Another popular genotyping platform, Illumina’s GoldenGate, is also supported by the genotypeR package. A/B coded data can be read in with read_in_illumina_GoldenGate, and a marker table can be created with illumina_Genoype_Table. This data can then be utilized in further genotypeR analysis.

test_data <- read_in_illumina_GoldenGate(tab_delimited_file="path_to_goldengate_file", flanking_region_length=50, chromosome=rep("chr2", length.out=length(552960)))

illumina_table <- illumina_Genoype_Table(tab_delimited_file="path_to_goldengate_file", flanking_region_length=50, chromosome=rep("chr2", length.out=length(552960)))
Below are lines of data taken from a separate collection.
(** * Activity execution context of the workflow client (internal/activity.go)

    A shallow embedding of the Go file [internal/activity.go]: the two
    context constructors [WithActivityTask] and [WithLocalActivityTask], the
    accessors ([GetActivityInfo], [HasHeartbeatDetails],
    [GetHeartbeatDetails], [GetActivityLogger], ...) and the heartbeat
    operation [RecordActivityHeartbeat].

    Conventions of the embedding.
    - A Go pointer, channel or interface value whose nil-ness the code (or
      the zero initialisation of a struct literal) distinguishes is an
      [option]; [None] is nil.
    - A panic is an explicit [Panicked] outcome.
    - The calls that leave this file (service invoker, logger, codec) are
      recorded, in order, in the [trace] of a [World]. *)

From Stdlib Require Import ZArith List String Bool Lia.
Import ListNotations.
Local Open Scope string_scope.
Local Open Scope list_scope.
Local Open Scope Z_scope.

(** ** Time

    [time.Time] is an instant and [time.Duration] a signed count of
    nanoseconds.  An instant is represented by its distance, in nanoseconds,
    from the zero value [time.Time{}]; [Time.Add] is then addition and
    [Time.Before] the strict order.  (The library's own arithmetic on seconds
    is 64-bit and is exact for every instant the wire format can carry.) *)

Definition Time := Z.
Definition Duration := Z.

Definition zeroTime : Time := 0.
Definition Time_Add (t : Time) (d : Duration) : Time := t + d.
Definition Time_Before (t u : Time) : bool := t <? u.

(** ** Opaque collaborators

    The types this file only passes around.  [Logger], [Scope] and
    [DataConverter] are Go interface types and include the nil interface. *)

Class Handles : Type := {
  ServiceInvoker : Type;      (* a non-nil ServiceInvoker implementation *)
  Logger : Type;              (* log.Logger *)
  Scope : Type;               (* tally.Scope *)
  DataConverter : Type;       (* converter.DataConverter *)
  Tracer : Type;              (* a non-nil opentracing.Tracer *)
  ContextPropagator : Type;
  StopChannel : Type;         (* a non-nil <-chan struct{} *)
  Payloads : Type;            (* commonpb.Payloads *)
  GoError : Type;             (* a non-nil error *)
  Value : Type;               (* a non-nil interface{} value *)
  EncodedValues : Type;       (* converter.EncodedValues *)
  LocalActivityID : Type;     (* the type of localActivityTask.activityID *)
  InvokerState : Type;        (* whatever the service invokers keep *)
  Memory : Type               (* the caller's variables behind output pointers *)
}.

Section DataModel.
Context {H : Handles}.

(** [interface{}]: the nil interface or a value.  A typed nil pointer stored
    in an interface is a value: it compares unequal to nil. *)
Definition iface : Type := option Value.

(** [error]: nil or an error. *)
Definition error : Type := option GoError.

Record ActivityType : Type := { ActivityType_Name : string }.
Record WorkflowType : Type := { WorkflowType_Name : string }.
Record WorkflowExecution : Type := { ID : string; RunID : string }.

Record ActivityInfo : Type := {
  TaskToken : option (list Byte.byte);
  WorkflowType_ : option WorkflowType;
  WorkflowNamespace : string;
  WorkflowExecution_ : WorkflowExecution;
  ActivityID : string;
  ActivityType_ : ActivityType;
  TaskQueue : string;
  HeartbeatTimeout : Duration;
  ScheduledTime : Time;
  StartedTime : Time;
  Deadline : Time;
  Attempt : Z
}.

(** The struct [activityEnvironment] (declared next to [getActivityEnv],
    outside this file); the fields are the ones the two constructors set. *)
Record activityEnvironment : Type := {
  taskToken : option (list Byte.byte);
  workflowExecution : WorkflowExecution;
  activityID : string;
  activityType : ActivityType;
  serviceInvoker : option ServiceInvoker;
  logger : Logger;
  metricsScope : Scope;
  isLocalActivity : bool;
  heartbeatTimeout : Duration;
  deadline : Time;
  scheduledTime : Time;
  startedTime : Time;
  taskQueue : string;
  dataConverter : DataConverter;
  attempt : Z;
  heartbeatDetails : option Payloads;
  workflowType : option WorkflowType;
  workflowNamespace : string;
  workerStopChannel : option StopChannel;
  contextPropagators : list ContextPropagator;
  tracer : option Tracer
}.

(** ** context.Context

    A context is a chain of key/value bindings over the background context;
    [Value] finds the binding nearest to the head. *)

Inductive ContextKey : Type :=
| activityEnvContextKey
| otherContextKey (name : string).

Inductive ContextValue : Type :=
| EnvPtr (env : activityEnvironment)
| OtherValue (v : iface).

Inductive Context : Type :=
| Background
| WithValue (parent : Context) (key : ContextKey) (val : ContextValue).

Definition ContextKey_eqb (k1 k2 : ContextKey) : bool :=
  match k1, k2 with
  | activityEnvContextKey, activityEnvContextKey => true
  | otherContextKey a, otherContextKey b => String.eqb a b
  | _, _ => false
  end.

Fixpoint Context_Value (ctx : Context) (key : ContextKey) : option ContextValue :=
  match ctx with
  | Background => None
  | WithValue parent k v =>
      if ContextKey_eqb k key then Some v else Context_Value parent key
  end.

(** ** Outcomes *)

Inductive PanicValue : Type :=
| PanicError (e : GoError)          (* panic(err) *)
| PanicRuntime (msg : string).      (* nil dereference, failed assertion *)

Inductive Outcome (A : Type) : Type :=
| Returned (a : A)
| Panicked (p : PanicValue).
#[local] Arguments Returned {A} a.
#[local] Arguments Panicked {A} p.

Definition Outcome_bind {A B : Type} (o : Outcome A) (k : A -> Outcome B) : Outcome B :=
  match o with
  | Returned a => k a
  | Panicked p => Panicked p
  end.

(** Dereferencing a pointer. *)
Definition deref {A : Type} (p : option A) : Outcome A :=
  match p with
  | Some a => Returned a
  | None => Panicked (PanicRuntime "invalid memory address or nil pointer dereference")
  end.

(** ** The wire task: workflowservice.PollActivityTaskQueueResponse *)

Record pbWorkflowExecution : Type := { WorkflowId : string; RunId : string }.
Record pbActivityType : Type := { pbActivityType_Name : string }.
Record pbWorkflowType : Type := { pbWorkflowType_Name : string }.

Record PollActivityTaskQueueResponse : Type := {
  task_TaskToken : option (list Byte.byte);
  task_WorkflowNamespace : string;
  task_WorkflowType : option pbWorkflowType;
  task_WorkflowExecution : option pbWorkflowExecution;
  task_ActivityType : option pbActivityType;
  task_ActivityId : string;
  task_HeartbeatDetails : option Payloads;
  task_ScheduledTime : option Time;
  task_StartedTime : option Time;
  task_Attempt : Z;
  task_ScheduleToCloseTimeout : option Duration;
  task_StartToCloseTimeout : option Duration;
  task_HeartbeatTimeout : option Duration
}.

(** The generated getters are nil-safe: on a nil receiver they give the
    zero value of the field. *)
Definition getter {A B : Type} (zero : B) (f : A -> B) (p : option A) : B :=
  match p with
  | Some a => f a
  | None => zero
  end.

Definition GetScheduledTime := getter None task_ScheduledTime.
Definition GetStartedTime := getter None task_StartedTime.
Definition GetScheduleToCloseTimeout := getter None task_ScheduleToCloseTimeout.
Definition GetStartToCloseTimeout := getter None task_StartToCloseTimeout.
Definition GetHeartbeatTimeout := getter None task_HeartbeatTimeout.
Definition GetAttempt := getter 0 task_Attempt.
Definition pbActivityType_GetName := getter "" pbActivityType_Name.
Definition pbWorkflowType_GetName := getter "" pbWorkflowType_Name.

(** ** The local task: localActivityTask and what it points to *)

Record WorkflowInfo : Type := {
  WorkflowInfo_WorkflowExecution : WorkflowExecution;
  WorkflowInfo_WorkflowType : WorkflowType;
  WorkflowInfo_TaskQueueName : string;
  WorkflowInfo_Namespace : string
}.

Record ExecuteLocalActivityParams : Type := {
  params_ActivityType : string;
  params_WorkflowInfo : WorkflowInfo
}.

Record localActivityTask : Type := {
  la_activityID : LocalActivityID;
  la_params : ExecuteLocalActivityParams;
  la_attempt : Z
}.

(** ** What leaves this file *)

(** The variadic key/value arguments of the logger. *)
Inductive LogField : Type :=
| LStr (s : string)
| LInt (n : Z)
| LErr (e : GoError).

Inductive Event : Type :=
| EvEncodeArgs (dc : DataConverter) (args : list iface)
| EvHeartbeat (inv : ServiceInvoker) (ctx : Context) (details : option Payloads)
              (skipBatching : bool)
| EvDebug (l : Logger) (msg : string) (keyvals : list LogField).

Record World : Type := {
  invokerState : InvokerState;
  memory : Memory;
  trace : list Event
}.

End DataModel.

Arguments Returned {H A} a.
Arguments Panicked {H A} p.

(** ** Code used by this file and declared elsewhere

    The helpers, constants and interface methods that [activity.go] calls
    but does not define are parameters of the development: every theorem
    holds for any implementation of them. *)

Class Collaborators {H : Handles} : Type := {
  (* internal/common *)
  TimeValue : option Time -> Time;
  DurationValue : option Duration -> Duration;
  (* the log package and the tag constants *)
  log_With : Logger -> list LogField -> Logger;
  tagActivityID : string;
  tagActivityType : string;
  tagAttempt : string;
  tagWorkflowType : string;
  tagWorkflowID : string;
  tagRunID : string;
  tagError : string;
  (* fmt.Sprintf("%v", _) at the type of a local activity id *)
  Sprintf_v : LocalActivityID -> string;
  (* the codec *)
  ErrNoData : GoError;
  encodeArgs : DataConverter -> list iface -> option Payloads * error;
  getDataConverterFromActivityCtx : Context -> DataConverter;
  newEncodedValues : option Payloads -> DataConverter -> EncodedValues;
  EncodedValues_Get : EncodedValues -> list iface -> Memory -> error * Memory;
  (* ServiceInvoker.Heartbeat *)
  ServiceInvoker_Heartbeat :
    ServiceInvoker -> Context -> option Payloads -> bool ->
    InvokerState -> error * InvokerState
}.

Section Operations.
Context {H : Handles} {C : Collaborators}.

(** *** Computations that act on the world and may panic *)

Definition Eff (A : Type) : Type := World -> Outcome A * World.

Definition ret {A : Type} (a : A) : Eff A := fun w => (Returned a, w).

Definition panic {A : Type} (p : PanicValue) : Eff A := fun w => (Panicked p, w).

Definition bind {A B : Type} (m : Eff A) (k : A -> Eff B) : Eff B :=
  fun w =>
    match m w with
    | (Returned a, w') => k a w'
    | (Panicked p, w') => (Panicked p, w')
    end.

Definition lift {A : Type} (o : Outcome A) : Eff A := fun w => (o, w).

Definition emit (e : Event) : Eff unit :=
  fun w => (Returned tt,
            {| invokerState := invokerState w;
               memory := memory w;
               trace := trace w ++ [e] |}).

End Operations.

Declare Scope eff_scope.
Delimit Scope eff_scope with eff.
Notation "x <- m ;; k" := (bind m (fun x => k))
  (at level 61, m at next level, right associativity) : eff_scope.
Notation "m ;; k" := (bind m (fun _ => k))
  (at level 61, right associativity) : eff_scope.
Notation "'try!' x <- o ;; k" := (Outcome_bind o (fun x => k))
  (at level 61, x name, o at next level, right associativity).

Section Activity.
Context {H : Handles} {C : Collaborators}.

(** Modelled from the spec: [getActivityEnv] is declared outside this file.
    It reads the value bound to [activityEnvContextKey]; on a context with
    no attached environment the call is a programming error and fails fast
    (section 4.4 of the specification). *)
Definition getActivityEnv (ctx : Context) : Outcome activityEnvironment :=
  match Context_Value ctx activityEnvContextKey with
  | Some (EnvPtr env) => Returned env
  | _ => Panicked (PanicRuntime "getActivityEnv: Not an activity context")
  end.

(** GetActivityInfo returns information about currently executing activity. *)
Definition GetActivityInfo (ctx : Context) : Outcome ActivityInfo :=
  try! env <- getActivityEnv ctx ;;
  Returned {|
    ActivityID := activityID env;
    ActivityType_ := activityType env;
    TaskToken := taskToken env;
    WorkflowExecution_ := workflowExecution env;
    HeartbeatTimeout := heartbeatTimeout env;
    Deadline := deadline env;
    ScheduledTime := scheduledTime env;
    StartedTime := startedTime env;
    TaskQueue := taskQueue env;
    Attempt := attempt env;
    WorkflowType_ := workflowType env;
    WorkflowNamespace := workflowNamespace env
  |}.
illumina_cross <- initialize_genotypeR_data(seq_data = test_data, genotype_table = illumina_table, output="warnings")

## accessor functions

genotypeR is written in the S4 Object Oriented style. As a result we have provided methods for both accessing slots, and to access slots

##accessor functions
impossible_genotype
genotypes
impossible_genotype
binary_genotypes
counted_crossovers

##replacement methods for:
genotypes
impossible_genotype
binary_genotypes
counted_crossovers

## Internal functions

genotypeR also provides functions that have not been described yet. CO will count crossovers per individual, and can be used for further QA/QC, or can be used for specific research questions.

library(doBy)
to_count_CO <- binary_genotypes(chr2)
counted_per_individuals <- lapply(splitBy(~SAMPLE_NAME+WELL, data=to_count_CO), CO)

grep_df_subset is used to subset a dataframe based on column names. sort_sequenom sorts a dataframe based on marker columns produced by genotypeR (i.e., with make_marker_names).

## Conclusion

genotypeR should be a useful package to facilitate a genotyping work flow for both natual and experimental genotyping results.